[Task goal]
Filter these entries, keeping only lines that hold the word "content".

[Records provided]

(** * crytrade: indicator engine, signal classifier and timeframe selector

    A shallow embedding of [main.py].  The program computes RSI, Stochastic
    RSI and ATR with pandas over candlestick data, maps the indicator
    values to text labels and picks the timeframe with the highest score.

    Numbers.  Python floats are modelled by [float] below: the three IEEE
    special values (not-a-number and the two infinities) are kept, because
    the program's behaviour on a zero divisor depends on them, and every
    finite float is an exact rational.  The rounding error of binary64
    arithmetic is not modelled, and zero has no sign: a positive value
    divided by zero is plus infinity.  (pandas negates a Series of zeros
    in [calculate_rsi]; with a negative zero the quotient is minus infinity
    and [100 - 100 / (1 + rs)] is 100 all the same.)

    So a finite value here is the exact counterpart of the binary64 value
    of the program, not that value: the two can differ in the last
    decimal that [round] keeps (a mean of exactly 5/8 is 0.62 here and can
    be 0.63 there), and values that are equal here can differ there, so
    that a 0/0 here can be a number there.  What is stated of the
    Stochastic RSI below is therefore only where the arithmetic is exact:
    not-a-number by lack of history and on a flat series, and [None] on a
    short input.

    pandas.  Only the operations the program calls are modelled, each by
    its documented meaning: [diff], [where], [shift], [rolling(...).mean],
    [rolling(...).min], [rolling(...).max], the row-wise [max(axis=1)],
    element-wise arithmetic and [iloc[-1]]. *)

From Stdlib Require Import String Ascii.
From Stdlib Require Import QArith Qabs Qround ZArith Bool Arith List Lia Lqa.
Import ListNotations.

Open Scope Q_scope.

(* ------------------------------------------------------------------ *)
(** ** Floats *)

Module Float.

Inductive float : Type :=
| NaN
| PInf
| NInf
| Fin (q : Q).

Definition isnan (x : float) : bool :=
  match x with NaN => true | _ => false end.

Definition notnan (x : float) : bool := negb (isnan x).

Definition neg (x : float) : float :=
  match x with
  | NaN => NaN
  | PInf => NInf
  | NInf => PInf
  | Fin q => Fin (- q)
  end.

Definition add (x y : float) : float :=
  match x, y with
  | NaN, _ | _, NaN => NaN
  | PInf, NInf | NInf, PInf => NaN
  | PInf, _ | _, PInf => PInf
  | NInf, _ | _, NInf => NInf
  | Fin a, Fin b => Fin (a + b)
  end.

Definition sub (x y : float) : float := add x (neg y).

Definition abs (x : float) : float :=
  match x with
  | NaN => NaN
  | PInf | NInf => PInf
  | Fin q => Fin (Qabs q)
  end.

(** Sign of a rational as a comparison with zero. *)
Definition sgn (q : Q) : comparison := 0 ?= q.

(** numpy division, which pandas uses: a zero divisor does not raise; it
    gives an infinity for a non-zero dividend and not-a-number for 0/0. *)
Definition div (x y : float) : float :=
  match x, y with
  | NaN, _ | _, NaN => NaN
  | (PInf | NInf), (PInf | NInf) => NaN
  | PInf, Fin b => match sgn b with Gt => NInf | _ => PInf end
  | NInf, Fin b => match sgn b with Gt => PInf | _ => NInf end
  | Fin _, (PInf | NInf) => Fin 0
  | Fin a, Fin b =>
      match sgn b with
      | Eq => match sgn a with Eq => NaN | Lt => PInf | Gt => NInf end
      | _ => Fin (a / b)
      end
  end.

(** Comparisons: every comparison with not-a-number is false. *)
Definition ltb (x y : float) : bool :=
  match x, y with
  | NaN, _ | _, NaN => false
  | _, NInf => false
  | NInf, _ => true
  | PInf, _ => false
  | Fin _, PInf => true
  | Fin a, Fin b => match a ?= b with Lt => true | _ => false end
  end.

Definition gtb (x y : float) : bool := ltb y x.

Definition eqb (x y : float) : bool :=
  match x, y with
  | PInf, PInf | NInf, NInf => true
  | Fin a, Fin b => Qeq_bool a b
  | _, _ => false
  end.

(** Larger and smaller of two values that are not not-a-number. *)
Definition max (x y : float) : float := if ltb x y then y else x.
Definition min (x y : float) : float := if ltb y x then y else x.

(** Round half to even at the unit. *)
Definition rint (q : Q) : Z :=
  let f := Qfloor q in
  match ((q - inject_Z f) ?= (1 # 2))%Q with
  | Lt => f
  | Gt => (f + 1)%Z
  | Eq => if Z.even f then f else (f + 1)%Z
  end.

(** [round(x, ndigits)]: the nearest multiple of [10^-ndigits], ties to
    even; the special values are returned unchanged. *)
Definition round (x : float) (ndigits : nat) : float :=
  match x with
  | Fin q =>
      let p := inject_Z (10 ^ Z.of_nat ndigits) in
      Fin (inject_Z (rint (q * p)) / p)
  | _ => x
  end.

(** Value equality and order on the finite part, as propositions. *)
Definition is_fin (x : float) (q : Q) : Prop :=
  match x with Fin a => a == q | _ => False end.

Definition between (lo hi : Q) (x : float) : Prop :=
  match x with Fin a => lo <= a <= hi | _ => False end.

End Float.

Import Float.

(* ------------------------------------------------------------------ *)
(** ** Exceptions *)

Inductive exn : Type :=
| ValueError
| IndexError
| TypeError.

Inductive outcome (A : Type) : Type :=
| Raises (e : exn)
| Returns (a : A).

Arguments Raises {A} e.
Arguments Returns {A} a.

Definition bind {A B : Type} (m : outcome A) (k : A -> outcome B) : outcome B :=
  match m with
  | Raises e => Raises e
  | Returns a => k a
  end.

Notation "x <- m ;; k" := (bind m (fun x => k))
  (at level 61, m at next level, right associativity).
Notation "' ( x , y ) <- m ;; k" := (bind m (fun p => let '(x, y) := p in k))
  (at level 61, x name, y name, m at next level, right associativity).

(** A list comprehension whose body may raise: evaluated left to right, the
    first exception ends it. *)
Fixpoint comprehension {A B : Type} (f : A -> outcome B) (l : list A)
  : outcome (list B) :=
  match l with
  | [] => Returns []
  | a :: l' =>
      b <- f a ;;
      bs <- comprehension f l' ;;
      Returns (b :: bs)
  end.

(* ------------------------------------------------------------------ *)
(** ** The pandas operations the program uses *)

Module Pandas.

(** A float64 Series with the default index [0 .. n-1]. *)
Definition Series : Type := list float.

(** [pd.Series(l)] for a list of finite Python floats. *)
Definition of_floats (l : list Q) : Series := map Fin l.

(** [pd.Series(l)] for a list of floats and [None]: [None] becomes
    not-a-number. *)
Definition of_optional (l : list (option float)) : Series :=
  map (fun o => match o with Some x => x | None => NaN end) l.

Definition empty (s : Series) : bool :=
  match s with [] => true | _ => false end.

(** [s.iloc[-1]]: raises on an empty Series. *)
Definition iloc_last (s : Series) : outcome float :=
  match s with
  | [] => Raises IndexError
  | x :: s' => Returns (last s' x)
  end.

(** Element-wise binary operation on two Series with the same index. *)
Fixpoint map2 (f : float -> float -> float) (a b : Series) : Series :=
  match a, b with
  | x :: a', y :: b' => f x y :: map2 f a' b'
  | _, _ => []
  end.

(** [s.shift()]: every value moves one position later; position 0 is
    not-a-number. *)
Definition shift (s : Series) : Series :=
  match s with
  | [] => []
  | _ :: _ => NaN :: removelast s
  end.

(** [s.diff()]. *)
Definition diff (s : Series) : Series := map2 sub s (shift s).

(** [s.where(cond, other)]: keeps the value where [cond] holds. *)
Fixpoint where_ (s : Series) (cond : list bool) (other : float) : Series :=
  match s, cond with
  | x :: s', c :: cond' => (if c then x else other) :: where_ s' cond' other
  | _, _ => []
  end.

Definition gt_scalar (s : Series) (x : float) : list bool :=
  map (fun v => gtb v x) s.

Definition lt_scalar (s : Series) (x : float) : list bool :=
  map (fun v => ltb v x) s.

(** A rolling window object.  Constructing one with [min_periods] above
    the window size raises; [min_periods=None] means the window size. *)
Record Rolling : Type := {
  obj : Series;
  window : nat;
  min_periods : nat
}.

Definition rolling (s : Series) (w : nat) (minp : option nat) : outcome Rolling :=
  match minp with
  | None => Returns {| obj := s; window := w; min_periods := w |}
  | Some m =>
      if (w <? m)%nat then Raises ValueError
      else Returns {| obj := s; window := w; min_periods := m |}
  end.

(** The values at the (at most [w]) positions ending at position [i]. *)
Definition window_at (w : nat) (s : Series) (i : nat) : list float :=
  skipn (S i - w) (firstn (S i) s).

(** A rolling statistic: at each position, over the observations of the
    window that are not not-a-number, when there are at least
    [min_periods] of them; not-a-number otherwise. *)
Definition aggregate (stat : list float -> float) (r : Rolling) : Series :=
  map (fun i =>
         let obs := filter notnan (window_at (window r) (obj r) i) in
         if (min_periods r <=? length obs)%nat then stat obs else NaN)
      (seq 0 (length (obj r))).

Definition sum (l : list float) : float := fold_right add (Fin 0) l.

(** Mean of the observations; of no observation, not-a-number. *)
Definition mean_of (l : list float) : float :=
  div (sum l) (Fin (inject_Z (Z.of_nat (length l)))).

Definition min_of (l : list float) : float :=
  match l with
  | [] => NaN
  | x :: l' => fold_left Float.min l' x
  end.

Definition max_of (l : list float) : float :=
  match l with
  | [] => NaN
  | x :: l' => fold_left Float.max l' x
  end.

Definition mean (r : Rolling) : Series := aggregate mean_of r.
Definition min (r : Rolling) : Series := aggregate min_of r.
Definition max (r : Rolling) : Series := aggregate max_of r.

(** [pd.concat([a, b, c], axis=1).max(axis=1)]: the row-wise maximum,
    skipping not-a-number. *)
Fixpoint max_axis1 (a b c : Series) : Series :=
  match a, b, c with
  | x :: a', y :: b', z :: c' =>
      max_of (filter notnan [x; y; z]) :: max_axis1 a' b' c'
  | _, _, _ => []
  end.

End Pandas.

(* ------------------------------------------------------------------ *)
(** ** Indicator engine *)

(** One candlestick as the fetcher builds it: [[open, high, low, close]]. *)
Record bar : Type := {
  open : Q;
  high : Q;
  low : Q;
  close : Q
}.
==
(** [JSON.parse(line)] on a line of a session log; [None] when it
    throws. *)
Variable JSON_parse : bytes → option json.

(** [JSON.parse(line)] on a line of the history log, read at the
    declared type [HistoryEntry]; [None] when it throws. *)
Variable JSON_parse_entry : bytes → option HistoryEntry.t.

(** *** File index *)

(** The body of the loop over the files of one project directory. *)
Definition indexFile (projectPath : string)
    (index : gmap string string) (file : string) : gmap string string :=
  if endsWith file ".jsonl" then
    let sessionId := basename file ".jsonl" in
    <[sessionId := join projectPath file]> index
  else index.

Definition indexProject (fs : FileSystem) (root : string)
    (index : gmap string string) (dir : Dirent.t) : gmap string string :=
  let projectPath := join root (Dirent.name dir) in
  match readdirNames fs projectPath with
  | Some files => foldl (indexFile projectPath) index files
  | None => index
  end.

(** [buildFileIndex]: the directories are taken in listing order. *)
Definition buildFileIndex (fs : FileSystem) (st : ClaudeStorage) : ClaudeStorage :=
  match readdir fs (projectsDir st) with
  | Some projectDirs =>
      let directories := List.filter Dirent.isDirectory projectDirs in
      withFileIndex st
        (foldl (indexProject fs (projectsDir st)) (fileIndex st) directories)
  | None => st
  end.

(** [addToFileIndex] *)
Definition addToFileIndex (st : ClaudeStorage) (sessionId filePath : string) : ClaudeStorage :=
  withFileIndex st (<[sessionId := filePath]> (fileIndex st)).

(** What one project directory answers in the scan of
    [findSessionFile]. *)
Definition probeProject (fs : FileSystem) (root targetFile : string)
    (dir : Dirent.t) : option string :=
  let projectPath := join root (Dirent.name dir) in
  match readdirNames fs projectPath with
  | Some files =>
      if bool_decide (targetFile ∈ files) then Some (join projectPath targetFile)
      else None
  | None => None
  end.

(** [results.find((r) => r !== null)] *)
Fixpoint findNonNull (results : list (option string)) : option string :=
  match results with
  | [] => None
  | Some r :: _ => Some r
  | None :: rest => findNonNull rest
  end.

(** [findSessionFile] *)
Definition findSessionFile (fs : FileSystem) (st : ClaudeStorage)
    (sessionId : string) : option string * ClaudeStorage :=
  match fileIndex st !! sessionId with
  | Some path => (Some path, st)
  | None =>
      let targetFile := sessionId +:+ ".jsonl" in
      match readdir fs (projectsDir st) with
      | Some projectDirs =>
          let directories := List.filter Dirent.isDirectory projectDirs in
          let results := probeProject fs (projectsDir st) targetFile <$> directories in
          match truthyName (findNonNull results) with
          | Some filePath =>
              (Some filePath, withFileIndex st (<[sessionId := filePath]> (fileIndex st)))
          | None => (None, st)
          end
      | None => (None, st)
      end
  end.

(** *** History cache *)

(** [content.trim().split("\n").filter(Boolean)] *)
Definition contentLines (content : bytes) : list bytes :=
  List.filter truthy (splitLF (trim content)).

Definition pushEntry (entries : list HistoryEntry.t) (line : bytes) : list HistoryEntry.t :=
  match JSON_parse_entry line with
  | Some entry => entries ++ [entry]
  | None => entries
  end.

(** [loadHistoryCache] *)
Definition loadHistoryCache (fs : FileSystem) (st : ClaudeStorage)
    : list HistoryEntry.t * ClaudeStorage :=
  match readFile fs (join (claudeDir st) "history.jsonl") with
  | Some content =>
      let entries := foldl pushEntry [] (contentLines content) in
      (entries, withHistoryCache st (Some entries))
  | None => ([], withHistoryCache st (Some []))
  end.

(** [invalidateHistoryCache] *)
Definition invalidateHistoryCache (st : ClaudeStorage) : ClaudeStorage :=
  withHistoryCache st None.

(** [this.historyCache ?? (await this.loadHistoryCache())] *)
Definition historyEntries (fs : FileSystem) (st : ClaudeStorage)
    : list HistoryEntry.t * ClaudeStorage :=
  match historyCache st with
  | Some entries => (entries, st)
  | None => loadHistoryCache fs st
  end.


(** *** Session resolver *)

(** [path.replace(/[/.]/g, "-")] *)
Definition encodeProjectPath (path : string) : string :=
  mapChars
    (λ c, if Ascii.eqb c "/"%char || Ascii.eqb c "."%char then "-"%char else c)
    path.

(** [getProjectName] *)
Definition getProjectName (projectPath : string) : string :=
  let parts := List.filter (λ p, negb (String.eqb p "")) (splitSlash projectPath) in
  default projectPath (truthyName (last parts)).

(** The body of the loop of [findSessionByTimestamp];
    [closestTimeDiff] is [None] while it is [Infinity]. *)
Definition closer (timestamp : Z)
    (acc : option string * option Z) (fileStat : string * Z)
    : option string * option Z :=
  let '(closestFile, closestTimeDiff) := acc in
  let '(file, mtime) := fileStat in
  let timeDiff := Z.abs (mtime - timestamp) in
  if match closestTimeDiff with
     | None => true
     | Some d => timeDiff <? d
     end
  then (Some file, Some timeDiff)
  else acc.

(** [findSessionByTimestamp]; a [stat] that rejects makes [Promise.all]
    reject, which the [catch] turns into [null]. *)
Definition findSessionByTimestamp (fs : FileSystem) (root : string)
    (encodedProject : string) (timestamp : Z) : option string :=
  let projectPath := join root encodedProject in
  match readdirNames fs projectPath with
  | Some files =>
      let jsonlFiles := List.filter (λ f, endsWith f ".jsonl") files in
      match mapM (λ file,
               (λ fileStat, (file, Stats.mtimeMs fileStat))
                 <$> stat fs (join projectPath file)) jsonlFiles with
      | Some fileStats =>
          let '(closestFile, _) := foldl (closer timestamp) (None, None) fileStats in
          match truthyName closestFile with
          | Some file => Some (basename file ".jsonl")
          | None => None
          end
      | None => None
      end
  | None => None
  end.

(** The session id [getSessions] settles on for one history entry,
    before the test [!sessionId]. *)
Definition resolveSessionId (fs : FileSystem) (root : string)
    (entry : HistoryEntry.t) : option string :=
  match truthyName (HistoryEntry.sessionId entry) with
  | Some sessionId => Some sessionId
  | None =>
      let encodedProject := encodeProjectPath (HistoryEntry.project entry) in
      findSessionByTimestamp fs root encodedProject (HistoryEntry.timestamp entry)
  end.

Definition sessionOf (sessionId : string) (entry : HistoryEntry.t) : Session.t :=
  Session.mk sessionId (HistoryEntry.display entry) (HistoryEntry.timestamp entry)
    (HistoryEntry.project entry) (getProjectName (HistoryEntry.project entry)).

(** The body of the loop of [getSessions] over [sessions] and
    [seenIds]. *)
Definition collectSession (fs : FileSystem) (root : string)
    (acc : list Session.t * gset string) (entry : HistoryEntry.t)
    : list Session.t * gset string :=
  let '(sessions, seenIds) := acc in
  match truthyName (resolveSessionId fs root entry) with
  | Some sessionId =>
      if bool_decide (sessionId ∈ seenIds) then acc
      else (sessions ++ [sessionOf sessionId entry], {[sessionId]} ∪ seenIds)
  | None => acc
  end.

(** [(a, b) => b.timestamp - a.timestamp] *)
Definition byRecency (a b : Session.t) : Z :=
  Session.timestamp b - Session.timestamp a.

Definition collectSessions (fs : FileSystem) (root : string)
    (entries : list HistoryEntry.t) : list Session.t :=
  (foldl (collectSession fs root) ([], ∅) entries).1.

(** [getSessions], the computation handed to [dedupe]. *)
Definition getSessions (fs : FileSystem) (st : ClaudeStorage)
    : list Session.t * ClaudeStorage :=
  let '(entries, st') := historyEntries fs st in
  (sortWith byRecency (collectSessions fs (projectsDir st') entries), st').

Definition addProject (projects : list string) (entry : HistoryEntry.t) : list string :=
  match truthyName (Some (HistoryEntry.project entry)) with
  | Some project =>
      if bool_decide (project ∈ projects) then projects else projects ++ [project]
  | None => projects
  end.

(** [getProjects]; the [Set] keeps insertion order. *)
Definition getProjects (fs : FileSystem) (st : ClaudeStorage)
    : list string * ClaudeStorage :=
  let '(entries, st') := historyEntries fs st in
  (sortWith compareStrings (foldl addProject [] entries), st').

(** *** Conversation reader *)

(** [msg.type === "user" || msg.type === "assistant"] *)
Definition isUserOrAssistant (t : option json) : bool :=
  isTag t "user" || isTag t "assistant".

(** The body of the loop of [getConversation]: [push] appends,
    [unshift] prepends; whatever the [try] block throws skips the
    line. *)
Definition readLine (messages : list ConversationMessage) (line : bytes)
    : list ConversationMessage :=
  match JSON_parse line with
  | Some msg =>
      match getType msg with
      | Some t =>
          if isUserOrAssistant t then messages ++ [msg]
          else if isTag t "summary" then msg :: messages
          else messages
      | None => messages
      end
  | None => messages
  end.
* * *
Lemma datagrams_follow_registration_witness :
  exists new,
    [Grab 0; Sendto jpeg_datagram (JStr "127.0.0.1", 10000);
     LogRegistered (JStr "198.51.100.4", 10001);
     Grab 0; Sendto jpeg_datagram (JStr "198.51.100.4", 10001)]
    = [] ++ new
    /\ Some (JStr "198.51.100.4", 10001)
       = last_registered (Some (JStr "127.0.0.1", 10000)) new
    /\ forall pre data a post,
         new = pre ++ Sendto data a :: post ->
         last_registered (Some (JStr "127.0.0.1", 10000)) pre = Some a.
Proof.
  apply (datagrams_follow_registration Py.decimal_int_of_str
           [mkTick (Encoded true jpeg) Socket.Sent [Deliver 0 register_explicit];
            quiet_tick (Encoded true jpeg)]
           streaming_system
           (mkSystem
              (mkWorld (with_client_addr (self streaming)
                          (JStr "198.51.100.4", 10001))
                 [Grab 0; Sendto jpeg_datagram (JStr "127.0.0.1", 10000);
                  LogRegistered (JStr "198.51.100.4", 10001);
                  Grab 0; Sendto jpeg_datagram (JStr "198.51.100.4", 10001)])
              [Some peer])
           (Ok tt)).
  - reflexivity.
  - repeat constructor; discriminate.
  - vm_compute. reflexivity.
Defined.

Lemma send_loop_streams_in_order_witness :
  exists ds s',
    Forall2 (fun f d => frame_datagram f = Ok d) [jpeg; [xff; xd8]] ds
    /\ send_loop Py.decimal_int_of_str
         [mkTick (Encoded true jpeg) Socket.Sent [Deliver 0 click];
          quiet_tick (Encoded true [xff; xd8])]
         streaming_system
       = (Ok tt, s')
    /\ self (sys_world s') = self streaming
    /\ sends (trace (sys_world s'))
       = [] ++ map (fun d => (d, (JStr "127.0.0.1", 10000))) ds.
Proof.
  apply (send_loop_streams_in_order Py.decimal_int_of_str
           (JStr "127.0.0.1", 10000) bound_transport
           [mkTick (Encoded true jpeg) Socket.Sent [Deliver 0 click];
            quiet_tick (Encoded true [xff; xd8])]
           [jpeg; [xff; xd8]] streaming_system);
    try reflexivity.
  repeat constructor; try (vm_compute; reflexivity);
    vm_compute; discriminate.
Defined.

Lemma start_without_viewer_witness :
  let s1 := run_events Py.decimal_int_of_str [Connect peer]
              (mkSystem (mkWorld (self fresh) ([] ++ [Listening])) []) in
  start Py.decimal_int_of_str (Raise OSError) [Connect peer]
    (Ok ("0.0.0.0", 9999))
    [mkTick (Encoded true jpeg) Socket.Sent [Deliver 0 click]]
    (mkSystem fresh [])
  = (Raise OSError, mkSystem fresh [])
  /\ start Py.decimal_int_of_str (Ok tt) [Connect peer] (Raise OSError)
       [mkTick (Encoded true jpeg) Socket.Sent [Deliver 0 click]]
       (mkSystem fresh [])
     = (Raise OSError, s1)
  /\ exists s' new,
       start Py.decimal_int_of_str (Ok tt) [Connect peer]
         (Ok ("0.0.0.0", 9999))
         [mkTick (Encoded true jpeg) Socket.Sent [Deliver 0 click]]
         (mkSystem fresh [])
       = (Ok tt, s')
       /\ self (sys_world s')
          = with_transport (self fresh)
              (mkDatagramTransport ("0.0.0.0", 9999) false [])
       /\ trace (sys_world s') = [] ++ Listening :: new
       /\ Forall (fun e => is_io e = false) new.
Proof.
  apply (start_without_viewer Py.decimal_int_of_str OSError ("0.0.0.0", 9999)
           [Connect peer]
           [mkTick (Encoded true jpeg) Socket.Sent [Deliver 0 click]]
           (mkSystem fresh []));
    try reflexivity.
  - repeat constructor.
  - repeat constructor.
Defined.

[Task output]
(** [content.trim().split("\n").filter(Boolean)] *)
Definition contentLines (content : bytes) : list bytes :=
  List.filter truthy (splitLF (trim content)).
  | Some content =>
      let entries := foldl pushEntry [] (contentLines content) in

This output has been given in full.